> INSTRUCTIONS TO FOLLOW
Set down exactly the lines below between the line holding "else Some (i, [], false)." and the line holding "escape character found, if", inclusive; no other line belongs in the answer.

> DATA SUPPLIED
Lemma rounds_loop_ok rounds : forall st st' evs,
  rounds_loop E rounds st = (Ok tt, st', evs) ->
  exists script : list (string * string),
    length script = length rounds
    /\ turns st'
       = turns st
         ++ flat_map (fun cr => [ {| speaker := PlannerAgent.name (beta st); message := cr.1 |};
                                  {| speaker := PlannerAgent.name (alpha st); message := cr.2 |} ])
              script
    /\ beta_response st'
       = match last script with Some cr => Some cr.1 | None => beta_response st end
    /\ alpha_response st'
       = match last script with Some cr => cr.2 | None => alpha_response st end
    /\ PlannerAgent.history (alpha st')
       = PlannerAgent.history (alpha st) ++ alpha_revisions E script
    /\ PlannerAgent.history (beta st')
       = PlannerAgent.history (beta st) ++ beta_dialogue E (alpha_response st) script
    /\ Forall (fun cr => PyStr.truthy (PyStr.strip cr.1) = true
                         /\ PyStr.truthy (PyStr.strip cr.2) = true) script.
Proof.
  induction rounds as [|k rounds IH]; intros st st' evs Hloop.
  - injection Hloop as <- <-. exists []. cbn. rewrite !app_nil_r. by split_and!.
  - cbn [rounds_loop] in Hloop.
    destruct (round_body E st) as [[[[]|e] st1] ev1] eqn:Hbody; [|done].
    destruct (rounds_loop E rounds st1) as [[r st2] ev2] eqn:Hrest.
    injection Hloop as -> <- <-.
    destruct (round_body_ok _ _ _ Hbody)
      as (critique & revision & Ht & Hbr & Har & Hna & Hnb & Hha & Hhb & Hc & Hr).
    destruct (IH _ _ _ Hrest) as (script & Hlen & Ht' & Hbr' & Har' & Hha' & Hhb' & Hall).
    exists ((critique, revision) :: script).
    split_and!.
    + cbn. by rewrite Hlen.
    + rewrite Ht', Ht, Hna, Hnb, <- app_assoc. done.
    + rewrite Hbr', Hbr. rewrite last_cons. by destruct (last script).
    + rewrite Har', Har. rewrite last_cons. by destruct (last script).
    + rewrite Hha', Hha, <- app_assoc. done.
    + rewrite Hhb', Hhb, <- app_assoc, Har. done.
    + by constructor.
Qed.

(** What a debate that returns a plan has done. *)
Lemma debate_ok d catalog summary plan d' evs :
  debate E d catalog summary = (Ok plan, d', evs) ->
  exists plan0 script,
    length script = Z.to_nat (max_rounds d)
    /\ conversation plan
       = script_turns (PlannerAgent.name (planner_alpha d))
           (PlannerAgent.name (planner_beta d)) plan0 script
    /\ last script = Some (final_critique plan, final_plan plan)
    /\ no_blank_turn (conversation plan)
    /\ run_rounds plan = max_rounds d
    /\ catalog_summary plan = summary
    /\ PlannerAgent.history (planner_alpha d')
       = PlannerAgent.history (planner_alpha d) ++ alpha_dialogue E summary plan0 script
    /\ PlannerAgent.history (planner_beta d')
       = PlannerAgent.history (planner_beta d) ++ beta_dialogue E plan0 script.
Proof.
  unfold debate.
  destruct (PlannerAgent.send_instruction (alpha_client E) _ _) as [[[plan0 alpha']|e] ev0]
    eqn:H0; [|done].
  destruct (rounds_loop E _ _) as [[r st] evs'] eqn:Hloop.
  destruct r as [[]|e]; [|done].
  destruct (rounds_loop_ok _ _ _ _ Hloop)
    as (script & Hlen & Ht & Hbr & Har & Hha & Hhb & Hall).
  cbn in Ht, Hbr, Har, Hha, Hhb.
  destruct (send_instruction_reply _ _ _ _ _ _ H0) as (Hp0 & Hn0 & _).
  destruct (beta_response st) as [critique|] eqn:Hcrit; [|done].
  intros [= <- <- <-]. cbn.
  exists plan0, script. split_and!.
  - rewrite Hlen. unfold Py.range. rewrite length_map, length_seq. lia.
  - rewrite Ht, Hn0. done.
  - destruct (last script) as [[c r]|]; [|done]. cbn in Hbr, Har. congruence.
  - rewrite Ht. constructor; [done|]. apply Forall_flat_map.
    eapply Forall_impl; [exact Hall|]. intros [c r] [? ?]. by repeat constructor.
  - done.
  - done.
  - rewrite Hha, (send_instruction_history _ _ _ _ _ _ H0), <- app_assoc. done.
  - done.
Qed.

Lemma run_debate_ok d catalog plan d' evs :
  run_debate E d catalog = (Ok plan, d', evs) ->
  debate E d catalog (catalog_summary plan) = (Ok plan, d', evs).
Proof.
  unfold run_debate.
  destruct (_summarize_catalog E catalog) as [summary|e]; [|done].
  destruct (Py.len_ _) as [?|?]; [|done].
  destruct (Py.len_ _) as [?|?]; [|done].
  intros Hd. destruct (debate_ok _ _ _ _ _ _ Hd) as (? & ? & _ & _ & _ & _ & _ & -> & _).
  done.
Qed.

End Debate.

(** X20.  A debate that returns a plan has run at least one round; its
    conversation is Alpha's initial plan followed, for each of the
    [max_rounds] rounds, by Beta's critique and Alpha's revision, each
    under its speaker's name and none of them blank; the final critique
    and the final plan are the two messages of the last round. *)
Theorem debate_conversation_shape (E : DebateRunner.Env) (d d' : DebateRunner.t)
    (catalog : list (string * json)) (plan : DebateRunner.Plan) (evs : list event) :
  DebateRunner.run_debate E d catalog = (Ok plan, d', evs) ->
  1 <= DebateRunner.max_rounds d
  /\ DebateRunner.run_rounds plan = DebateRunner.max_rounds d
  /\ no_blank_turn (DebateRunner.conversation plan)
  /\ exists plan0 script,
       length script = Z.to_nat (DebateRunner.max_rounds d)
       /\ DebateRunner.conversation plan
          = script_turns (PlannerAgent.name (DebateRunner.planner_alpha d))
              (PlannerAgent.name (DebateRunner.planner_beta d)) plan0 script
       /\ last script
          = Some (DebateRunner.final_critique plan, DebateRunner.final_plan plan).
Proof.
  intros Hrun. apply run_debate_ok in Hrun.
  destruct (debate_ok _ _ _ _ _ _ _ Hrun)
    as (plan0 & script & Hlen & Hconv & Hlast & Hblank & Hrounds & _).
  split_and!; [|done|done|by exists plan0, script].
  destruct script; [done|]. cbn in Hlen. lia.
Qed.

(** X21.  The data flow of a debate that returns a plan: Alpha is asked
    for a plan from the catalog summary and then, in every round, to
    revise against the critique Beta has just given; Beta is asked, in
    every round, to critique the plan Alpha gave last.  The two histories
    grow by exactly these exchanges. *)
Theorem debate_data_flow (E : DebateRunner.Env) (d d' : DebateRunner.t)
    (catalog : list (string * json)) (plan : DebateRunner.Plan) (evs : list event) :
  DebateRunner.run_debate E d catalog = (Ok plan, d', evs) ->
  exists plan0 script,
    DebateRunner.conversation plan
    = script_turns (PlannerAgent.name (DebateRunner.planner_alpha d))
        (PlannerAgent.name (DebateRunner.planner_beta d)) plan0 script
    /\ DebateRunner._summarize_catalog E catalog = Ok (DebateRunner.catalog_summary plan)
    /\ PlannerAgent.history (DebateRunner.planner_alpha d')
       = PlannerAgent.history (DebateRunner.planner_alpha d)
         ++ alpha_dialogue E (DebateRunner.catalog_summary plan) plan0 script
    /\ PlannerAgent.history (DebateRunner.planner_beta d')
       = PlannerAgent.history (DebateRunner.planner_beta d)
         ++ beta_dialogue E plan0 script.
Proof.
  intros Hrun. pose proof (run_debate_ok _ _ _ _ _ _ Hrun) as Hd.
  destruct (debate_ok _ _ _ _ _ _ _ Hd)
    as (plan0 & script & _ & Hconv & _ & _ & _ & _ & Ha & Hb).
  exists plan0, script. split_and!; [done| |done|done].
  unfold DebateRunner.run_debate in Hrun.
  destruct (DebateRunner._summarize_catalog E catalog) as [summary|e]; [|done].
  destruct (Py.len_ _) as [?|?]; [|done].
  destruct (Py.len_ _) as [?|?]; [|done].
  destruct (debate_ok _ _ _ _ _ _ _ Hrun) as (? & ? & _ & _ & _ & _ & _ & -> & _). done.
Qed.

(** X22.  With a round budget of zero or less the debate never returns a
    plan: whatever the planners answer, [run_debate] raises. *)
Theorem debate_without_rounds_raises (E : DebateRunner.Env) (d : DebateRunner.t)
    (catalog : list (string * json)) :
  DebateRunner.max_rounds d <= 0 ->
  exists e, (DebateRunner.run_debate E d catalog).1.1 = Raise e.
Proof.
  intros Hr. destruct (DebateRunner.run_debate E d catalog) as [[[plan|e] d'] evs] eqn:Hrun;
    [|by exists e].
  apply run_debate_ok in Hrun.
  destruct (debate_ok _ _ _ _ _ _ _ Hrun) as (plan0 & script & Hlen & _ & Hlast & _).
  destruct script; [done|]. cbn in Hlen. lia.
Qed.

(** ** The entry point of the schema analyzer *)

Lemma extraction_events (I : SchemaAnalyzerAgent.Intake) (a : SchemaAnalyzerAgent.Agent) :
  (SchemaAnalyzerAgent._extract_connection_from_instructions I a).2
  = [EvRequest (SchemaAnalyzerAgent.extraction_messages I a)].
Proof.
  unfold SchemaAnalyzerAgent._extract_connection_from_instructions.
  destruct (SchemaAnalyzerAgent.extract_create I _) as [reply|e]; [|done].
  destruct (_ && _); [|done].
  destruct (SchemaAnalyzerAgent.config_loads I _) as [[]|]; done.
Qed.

* * *

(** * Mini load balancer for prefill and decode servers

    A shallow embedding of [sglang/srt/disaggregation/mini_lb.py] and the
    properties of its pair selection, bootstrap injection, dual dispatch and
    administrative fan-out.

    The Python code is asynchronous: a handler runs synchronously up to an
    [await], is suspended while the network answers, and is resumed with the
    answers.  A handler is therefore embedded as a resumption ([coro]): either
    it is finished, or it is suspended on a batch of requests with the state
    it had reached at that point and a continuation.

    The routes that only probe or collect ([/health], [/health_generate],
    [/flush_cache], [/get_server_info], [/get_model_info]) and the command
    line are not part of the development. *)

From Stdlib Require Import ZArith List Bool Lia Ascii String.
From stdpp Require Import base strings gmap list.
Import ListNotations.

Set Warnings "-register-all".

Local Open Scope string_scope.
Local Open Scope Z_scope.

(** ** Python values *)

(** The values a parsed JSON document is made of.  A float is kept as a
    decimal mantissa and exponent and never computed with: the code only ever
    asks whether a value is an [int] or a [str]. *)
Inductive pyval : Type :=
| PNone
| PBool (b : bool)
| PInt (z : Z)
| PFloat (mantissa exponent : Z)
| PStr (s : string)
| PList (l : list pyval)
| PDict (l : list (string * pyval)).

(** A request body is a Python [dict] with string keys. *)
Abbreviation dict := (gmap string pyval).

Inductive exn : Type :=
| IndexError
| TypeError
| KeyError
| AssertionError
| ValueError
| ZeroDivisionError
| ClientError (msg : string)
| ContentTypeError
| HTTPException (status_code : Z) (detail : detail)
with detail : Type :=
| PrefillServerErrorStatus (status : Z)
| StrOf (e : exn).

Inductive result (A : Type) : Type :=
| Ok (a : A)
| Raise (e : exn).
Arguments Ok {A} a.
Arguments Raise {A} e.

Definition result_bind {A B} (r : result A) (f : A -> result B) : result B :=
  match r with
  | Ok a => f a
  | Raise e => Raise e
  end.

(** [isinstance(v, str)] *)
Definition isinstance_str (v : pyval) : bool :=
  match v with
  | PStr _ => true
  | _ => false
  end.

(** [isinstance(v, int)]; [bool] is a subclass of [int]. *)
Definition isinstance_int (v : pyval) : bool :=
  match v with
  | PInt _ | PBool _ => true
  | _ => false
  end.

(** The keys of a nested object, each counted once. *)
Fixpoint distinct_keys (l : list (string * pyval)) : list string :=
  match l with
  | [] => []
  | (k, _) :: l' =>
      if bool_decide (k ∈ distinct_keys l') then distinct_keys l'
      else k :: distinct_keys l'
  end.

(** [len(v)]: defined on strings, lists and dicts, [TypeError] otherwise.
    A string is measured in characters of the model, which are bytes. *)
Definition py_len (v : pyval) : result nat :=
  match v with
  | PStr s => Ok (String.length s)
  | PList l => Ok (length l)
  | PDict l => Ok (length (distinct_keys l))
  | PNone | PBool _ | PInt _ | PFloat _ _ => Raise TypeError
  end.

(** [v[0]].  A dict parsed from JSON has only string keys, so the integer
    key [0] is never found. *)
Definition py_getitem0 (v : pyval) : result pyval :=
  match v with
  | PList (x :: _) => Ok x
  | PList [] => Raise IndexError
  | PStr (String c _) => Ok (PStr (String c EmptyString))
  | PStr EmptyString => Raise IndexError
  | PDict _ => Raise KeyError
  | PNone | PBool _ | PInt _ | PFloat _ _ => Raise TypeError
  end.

...

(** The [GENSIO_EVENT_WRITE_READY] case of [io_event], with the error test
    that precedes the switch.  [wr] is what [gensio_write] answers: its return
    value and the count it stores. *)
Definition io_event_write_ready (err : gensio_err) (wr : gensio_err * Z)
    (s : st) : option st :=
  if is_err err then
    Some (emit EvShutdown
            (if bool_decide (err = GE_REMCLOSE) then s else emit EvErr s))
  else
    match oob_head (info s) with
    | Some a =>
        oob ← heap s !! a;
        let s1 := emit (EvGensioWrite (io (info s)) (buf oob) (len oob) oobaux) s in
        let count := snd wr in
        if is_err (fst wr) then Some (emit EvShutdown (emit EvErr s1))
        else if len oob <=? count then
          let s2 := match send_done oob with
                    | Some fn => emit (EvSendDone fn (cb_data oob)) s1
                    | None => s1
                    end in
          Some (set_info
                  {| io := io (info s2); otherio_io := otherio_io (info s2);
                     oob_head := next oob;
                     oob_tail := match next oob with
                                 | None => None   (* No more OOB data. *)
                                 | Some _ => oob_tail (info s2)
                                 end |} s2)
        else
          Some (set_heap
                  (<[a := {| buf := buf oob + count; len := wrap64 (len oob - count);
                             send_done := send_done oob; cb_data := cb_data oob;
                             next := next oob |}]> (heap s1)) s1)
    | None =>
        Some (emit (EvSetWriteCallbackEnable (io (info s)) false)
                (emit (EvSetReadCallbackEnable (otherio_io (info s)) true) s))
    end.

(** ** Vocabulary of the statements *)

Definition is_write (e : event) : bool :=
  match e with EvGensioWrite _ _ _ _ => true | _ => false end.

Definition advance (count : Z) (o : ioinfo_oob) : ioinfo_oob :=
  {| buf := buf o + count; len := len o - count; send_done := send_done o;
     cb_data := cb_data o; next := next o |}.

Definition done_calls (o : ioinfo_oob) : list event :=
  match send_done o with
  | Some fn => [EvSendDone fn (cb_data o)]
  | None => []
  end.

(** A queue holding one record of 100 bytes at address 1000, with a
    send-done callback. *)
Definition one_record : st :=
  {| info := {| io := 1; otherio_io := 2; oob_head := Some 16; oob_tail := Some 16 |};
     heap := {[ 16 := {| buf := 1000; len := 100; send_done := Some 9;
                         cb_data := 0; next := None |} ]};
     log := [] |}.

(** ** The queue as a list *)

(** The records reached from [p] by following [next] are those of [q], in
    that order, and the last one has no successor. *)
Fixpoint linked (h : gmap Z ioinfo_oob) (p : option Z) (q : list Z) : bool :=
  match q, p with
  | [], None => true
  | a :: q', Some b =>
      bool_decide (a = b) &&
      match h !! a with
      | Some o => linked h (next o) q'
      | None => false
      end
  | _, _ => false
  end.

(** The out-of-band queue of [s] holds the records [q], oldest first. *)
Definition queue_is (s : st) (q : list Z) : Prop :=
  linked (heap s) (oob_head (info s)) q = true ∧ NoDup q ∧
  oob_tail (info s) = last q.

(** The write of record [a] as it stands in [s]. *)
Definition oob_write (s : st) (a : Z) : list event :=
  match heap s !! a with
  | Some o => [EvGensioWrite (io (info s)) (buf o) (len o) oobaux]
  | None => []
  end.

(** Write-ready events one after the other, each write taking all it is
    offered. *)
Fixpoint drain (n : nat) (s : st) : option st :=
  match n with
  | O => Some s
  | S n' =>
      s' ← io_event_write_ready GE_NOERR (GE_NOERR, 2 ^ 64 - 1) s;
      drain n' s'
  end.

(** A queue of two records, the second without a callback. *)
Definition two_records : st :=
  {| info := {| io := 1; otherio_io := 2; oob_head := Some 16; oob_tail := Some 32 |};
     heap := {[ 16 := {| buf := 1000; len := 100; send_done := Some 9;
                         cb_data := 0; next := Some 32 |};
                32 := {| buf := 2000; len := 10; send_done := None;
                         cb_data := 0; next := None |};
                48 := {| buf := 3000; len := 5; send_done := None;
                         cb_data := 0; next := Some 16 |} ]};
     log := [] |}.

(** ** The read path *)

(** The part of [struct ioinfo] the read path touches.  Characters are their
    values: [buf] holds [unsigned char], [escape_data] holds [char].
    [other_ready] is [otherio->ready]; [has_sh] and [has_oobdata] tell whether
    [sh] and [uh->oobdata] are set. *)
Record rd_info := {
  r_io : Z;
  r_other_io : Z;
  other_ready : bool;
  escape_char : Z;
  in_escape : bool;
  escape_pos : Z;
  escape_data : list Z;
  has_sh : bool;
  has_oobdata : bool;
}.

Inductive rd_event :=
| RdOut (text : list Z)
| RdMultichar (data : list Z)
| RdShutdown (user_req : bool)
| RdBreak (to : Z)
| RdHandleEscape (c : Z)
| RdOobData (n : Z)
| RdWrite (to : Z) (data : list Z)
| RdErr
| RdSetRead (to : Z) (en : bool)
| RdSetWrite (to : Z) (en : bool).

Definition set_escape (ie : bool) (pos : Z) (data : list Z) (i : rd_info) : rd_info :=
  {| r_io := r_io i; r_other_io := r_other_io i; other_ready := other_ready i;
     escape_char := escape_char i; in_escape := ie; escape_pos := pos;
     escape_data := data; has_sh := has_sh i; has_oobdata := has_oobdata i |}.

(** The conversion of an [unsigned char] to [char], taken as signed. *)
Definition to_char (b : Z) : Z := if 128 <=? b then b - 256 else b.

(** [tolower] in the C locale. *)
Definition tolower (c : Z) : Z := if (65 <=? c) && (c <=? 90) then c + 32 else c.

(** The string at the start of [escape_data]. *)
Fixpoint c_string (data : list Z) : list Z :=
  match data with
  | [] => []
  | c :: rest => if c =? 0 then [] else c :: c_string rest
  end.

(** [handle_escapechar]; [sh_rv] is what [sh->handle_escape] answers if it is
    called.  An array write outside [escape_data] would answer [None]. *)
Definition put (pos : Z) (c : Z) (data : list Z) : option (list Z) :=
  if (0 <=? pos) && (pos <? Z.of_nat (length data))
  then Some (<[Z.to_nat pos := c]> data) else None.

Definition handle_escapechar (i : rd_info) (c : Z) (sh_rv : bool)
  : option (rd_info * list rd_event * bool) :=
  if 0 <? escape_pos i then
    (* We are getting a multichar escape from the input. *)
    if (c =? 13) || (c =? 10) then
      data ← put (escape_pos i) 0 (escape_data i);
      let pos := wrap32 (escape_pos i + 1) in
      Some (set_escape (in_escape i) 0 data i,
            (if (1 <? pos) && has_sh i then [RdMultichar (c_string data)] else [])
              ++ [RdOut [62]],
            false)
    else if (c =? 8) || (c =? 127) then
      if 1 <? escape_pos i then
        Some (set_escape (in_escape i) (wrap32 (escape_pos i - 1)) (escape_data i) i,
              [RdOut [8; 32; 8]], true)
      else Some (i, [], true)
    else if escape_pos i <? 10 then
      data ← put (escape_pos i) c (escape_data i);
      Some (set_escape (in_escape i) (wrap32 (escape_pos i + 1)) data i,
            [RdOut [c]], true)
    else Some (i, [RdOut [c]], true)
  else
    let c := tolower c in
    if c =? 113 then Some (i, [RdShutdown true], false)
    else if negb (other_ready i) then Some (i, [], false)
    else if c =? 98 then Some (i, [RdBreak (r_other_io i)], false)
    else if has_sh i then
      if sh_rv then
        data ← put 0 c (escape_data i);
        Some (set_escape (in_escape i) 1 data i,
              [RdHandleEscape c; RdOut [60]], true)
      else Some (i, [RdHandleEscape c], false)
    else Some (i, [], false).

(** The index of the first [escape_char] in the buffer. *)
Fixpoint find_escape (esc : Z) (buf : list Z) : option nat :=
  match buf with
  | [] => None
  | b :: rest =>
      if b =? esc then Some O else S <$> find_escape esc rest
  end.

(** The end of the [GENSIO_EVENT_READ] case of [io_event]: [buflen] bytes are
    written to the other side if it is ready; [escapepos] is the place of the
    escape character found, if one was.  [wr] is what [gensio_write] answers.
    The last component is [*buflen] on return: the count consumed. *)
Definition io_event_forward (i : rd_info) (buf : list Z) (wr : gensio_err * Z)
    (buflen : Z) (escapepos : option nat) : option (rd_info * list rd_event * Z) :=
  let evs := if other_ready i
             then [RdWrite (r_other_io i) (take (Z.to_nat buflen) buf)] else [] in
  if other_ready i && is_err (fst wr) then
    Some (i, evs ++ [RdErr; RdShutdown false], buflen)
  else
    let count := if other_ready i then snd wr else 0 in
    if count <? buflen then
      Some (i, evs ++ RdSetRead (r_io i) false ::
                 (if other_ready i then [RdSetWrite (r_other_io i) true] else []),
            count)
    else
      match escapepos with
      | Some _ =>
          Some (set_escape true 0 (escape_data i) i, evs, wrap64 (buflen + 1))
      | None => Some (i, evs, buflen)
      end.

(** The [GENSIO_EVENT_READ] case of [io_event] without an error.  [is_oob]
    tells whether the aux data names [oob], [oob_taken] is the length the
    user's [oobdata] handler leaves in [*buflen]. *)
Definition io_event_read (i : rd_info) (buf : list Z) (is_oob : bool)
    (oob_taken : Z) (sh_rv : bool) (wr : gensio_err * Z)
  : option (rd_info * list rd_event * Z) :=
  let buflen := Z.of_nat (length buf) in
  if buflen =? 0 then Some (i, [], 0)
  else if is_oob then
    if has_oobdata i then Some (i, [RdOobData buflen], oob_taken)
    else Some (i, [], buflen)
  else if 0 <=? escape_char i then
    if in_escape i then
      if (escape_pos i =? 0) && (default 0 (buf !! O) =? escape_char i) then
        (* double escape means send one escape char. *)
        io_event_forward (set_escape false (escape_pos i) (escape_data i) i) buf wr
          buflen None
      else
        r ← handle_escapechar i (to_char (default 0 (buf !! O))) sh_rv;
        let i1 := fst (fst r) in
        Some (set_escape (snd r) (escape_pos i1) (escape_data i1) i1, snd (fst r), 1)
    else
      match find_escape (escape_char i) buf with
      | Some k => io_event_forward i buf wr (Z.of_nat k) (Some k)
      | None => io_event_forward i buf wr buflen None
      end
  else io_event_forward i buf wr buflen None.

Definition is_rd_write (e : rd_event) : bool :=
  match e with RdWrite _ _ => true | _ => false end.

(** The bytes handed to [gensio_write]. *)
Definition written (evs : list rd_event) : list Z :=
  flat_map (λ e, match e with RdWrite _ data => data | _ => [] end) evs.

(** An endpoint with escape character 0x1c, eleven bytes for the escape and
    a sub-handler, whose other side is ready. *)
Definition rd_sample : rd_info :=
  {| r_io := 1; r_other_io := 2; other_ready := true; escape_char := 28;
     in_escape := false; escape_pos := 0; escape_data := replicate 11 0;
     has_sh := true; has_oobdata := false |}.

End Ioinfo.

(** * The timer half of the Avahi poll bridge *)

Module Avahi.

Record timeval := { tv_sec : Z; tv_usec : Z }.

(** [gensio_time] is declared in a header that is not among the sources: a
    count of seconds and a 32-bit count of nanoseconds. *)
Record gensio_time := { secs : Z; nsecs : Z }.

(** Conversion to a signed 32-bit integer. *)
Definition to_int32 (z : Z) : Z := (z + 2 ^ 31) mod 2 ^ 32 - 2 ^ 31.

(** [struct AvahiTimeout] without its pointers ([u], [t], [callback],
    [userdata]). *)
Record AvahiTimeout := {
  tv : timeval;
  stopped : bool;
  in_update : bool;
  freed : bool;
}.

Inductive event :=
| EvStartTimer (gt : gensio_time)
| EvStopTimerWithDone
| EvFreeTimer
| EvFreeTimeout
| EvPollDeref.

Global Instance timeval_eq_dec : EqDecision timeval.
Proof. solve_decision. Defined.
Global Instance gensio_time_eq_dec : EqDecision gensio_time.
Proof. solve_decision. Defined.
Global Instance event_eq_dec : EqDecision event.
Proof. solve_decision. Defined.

> EXERCISE RESULT
    else Some (i, [], false).

(** The index of the first [escape_char] in the buffer. *)
Fixpoint find_escape (esc : Z) (buf : list Z) : option nat :=
  match buf with
  | [] => None
  | b :: rest =>
      if b =? esc then Some O else S <$> find_escape esc rest
  end.

(** The end of the [GENSIO_EVENT_READ] case of [io_event]: [buflen] bytes are
    written to the other side if it is ready; [escapepos] is the place of the
    escape character found, if one was.  [wr] is what [gensio_write] answers.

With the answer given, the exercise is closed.